→ **Task to complete**
Starting at the top of the records, output every line through the one that contains "order of operations", keeping each exactly as it appears.

→ **Recorded information**
·····
(* ===== verification/PorcupineCorrect.v ===== *)
(** * PorcupineCorrect: the checker decides linearizability

    A history of operations is linearizable if it can be reordered, keeping the
    order of operations that do not overlap, into one the sequential model
    allows.  The file shows that this is the case exactly when the entries that
    [makeEntries] sorts can be completed. *)
From Stdlib Require Import ZArith Lia.
From stdpp Require Import base gmap option relations sorting list.
From S2P Require Import Prelude Bitset Porcupine PorcupineHeap PorcupinePaths PorcupineSearch PorcupineCheck.
#[local] Open Scope Z_scope.

Section Correct.
Context {V State : Type} `{Interface V, Printable V, Printable State, EqDecision State, TimeSorter V}.
Implicit Types (model : Model V State) (ops : list (Operation V)) (o : Operation V).

(** ** Linearizability *)

(** [a] need not come after [b]: [b] did not return before [a] was called. *)
Definition may_precede (a b : Operation V) : Prop := Call a <= Return b.

Fixpoint legal model (st : State) ops : bool :=
  match ops with
  | [] => true
  | o :: ops =>
      match Step model st (Input o) (Output o) with
      | Some (true, st') => legal model st' ops
      | _ => false
      end
  end.

Definition linearizable model ops : Prop :=
  ∃ σ, σ ≡ₚ ops ∧ StronglySorted may_precede σ ∧ legal model (Init model) σ = true.

(** A call is not later than its return, and the model has an answer for it. *)
Definition timed ops : Prop := ∀ o, o ∈ ops → Call o <= Return o.
Definition answered model ops : Prop := ∀ o, o ∈ ops → ∀ st, is_Some (Step model st (Input o) (Output o)).

(** ** The entries of numbered operations *)
Abbreviation numbered := (list (Z * Operation V)).
Implicit Types (ios : numbered) (rs : list (nat * entry V)).

Definition call_of (i : Z) o : entry V := mkEntry callEntry (Input o) i (Call o) (op_ClientId o).
Definition return_of (i : Z) o : entry V := mkEntry returnEntry (Output o) i (Return o) (op_ClientId o).

Fixpoint ents ios : list (entry V) :=
  match ios with [] => [] | (i, o) :: ios => call_of i o :: return_of i o :: ents ios end.

Fixpoint number ops (i : Z) : numbered :=
  match ops with [] => [] | o :: ops => (i, o) :: number ops (i + 1) end.

Lemma entries_of_ents ops i : entries_of ops i = ents (number ops i).
Proof. revert i. induction ops as [|o ops IH]; intros i; [done|]. cbn. by rewrite IH. Qed.

Lemma number_snd ops i : (number ops i).*2 = ops.
Proof. revert i. induction ops as [|o ops IH]; intros i; [done|]. cbn. by rewrite IH. Qed.

Lemma number_range ops i j o : (j, o) ∈ number ops i → i <= j < i + len ops.
Proof.
  revert i. induction ops as [|o' ops IH]; intros i; cbn; [by intros ?%not_elem_of_nil|].
  rewrite len_cons. pose proof (len_nonneg ops).
  intros [[= -> ->]|Hin]%elem_of_cons; [lia|]. apply IH in Hin. lia.
Qed.

Lemma number_lookup ops i j o : (j, o) ∈ number ops i ↔ at_index ops (j - i) = Some o.
Proof.
  revert i. induction ops as [|o' ops IH]; intros i; cbn [number].
  { split; [by intros ?%not_elem_of_nil|]. by intros [_ ?]%at_index_Some. }
  rewrite elem_of_cons, IH. split.
  - intros [[= -> ->]|Hj]; [by rewrite Z.sub_diag|]. pose proof (at_index_inv _ _ _ Hj) as ?.
    rewrite at_index_cons by lia. rewrite <- Hj. f_equal. lia.
  - intros Hj. pose proof (at_index_inv _ _ _ Hj) as ?. destruct (decide (j = i)) as [->|].
    + left. rewrite Z.sub_diag in Hj. by injection Hj as ->.
    + right. rewrite at_index_cons in Hj by lia. rewrite <- Hj. f_equal. lia.
Qed.

Lemma number_NoDup ops i : NoDup (number ops i).*1.
Proof.
  revert i. induction ops as [|o ops IH]; intros i; cbn; constructor; [|done].
  intros [[j o'] [-> Hin]]%list_elem_of_fmap. apply number_range in Hin. cbn in Hin. lia.
Qed.

Lemma elem_of_ents ios e :
  e ∈ ents ios ↔ ∃ i o, (i, o) ∈ ios ∧ (e = call_of i o ∨ e = return_of i o).
Proof.
  induction ios as [|[i o] ios IH]; cbn.
  - split; [by intros ?%not_elem_of_nil|]. intros (? & ? & []%not_elem_of_nil & _).
  - rewrite !elem_of_cons, IH. split.
    + intros [->|[->|(j & o' & Hin & He)]]; [exists i, o|exists i, o|exists j, o'];
        rewrite elem_of_cons; auto.
    + intros (j & o' & [[= -> ->]|Hin]%elem_of_cons & He); [tauto|]. right. right. by exists j, o'.
Qed.

(** The operations other than [i]. *)
Definition others_of (i : Z) ios : numbered := filter (λ x, x.1 ≠ i) ios.

Lemma ents_others i ios : filter (λ e, id e ≠ i) (ents ios) = ents (others_of i ios).
Proof.
  induction ios as [|[j o] ios IH]; [done|]. cbn [ents].
  unfold others_of. rewrite !filter_cons. cbn [id call_of return_of fst].
  case_decide; cbn [ents]; by rewrite IH.
Qed.

Lemma filter_snd i rs : (without i rs).*2 = filter (λ e, id e ≠ i) rs.*2.
Proof.
  unfold without. induction rs as [|x rs IH]; [done|].
  rewrite fmap_cons, !filter_cons. case_decide; [rewrite fmap_cons|]; by rewrite IH.
Qed.

(** The items [rs] are the entries of [ios] in an order of [byTime]. *)
Record represents rs ios : Prop := {
  rep_ents : rs.*2 ≡ₚ ents ios;
  rep_ids : NoDup ios.*1;
  rep_sorted : StronglySorted (λ x y, Less y.2 x.2 = false) rs;
  rep_timed : timed ios.*2
}.

Lemma StronglySorted_filter {A} (R : A → A → Prop) (P : A → Prop) `{∀ x, Decision (P x)} (l : list A) :
  StronglySorted R l → StronglySorted R (filter P l).
Proof.
  induction 1 as [|x l Hl IH Hx]; [constructor|]. rewrite filter_cons. case_decide; [|done].
  constructor; [done|]. rewrite Forall_forall in Hx |- *. intros y [_ Hy]%list_elem_of_filter. auto.
Qed.

Lemma represents_without i rs ios : represents rs ios → represents (without i rs) (others_of i ios).
Proof.
  intros [He Hd Hs Ht]. split.
  - rewrite filter_snd, <- ents_others. by rewrite He.
  - eapply sublist_NoDup; [exact Hd|]. apply fmap_sublist, sublist_filter.
  - by apply StronglySorted_filter.
  - intros o ([j o'] & -> & [_ Hin]%list_elem_of_filter)%list_elem_of_fmap.
    apply Ht. cbn. by apply (list_elem_of_fmap_2 snd) in Hin.
Qed.

Lemma rep_elem rs ios x :
  represents rs ios → x ∈ rs → ∃ i o, (i, o) ∈ ios ∧ (x.2 = call_of i o ∨ x.2 = return_of i o).
Proof.
  intros Hr Hx. apply elem_of_ents. rewrite <- (rep_ents _ _ Hr). by apply list_elem_of_fmap_2.
Qed.

Lemma rep_in rs ios i o e :
  represents rs ios → (i, o) ∈ ios → e = call_of i o ∨ e = return_of i o → ∃ p, (p, e) ∈ rs.
Proof.
  intros Hr Hio He. assert (e ∈ rs.*2) as Hin.
  { rewrite (rep_ents _ _ Hr). apply elem_of_ents. by exists i, o. }
  apply list_elem_of_fmap in Hin as ([p e'] & -> & Hin). by exists p.
Qed.

Lemma rep_inj rs ios i o o' : represents rs ios → (i, o) ∈ ios → (i, o') ∈ ios → o = o'.
Proof.
  intros Hr [k Hk]%list_elem_of_lookup [k' Hk']%list_elem_of_lookup.
  assert (k = k') as ->; [|congruence].
  eapply NoDup_lookup; [exact (rep_ids _ _ Hr)| |]; rewrite list_lookup_fmap;
    [by rewrite Hk|by rewrite Hk'].
Qed.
·····
→ **Exercise answer**
(* ===== verification/PorcupineCorrect.v ===== *)
(** * PorcupineCorrect: the checker decides linearizability

    A history of operations is linearizable if it can be reordered, keeping the
    order of operations that do not overlap, into one the sequential model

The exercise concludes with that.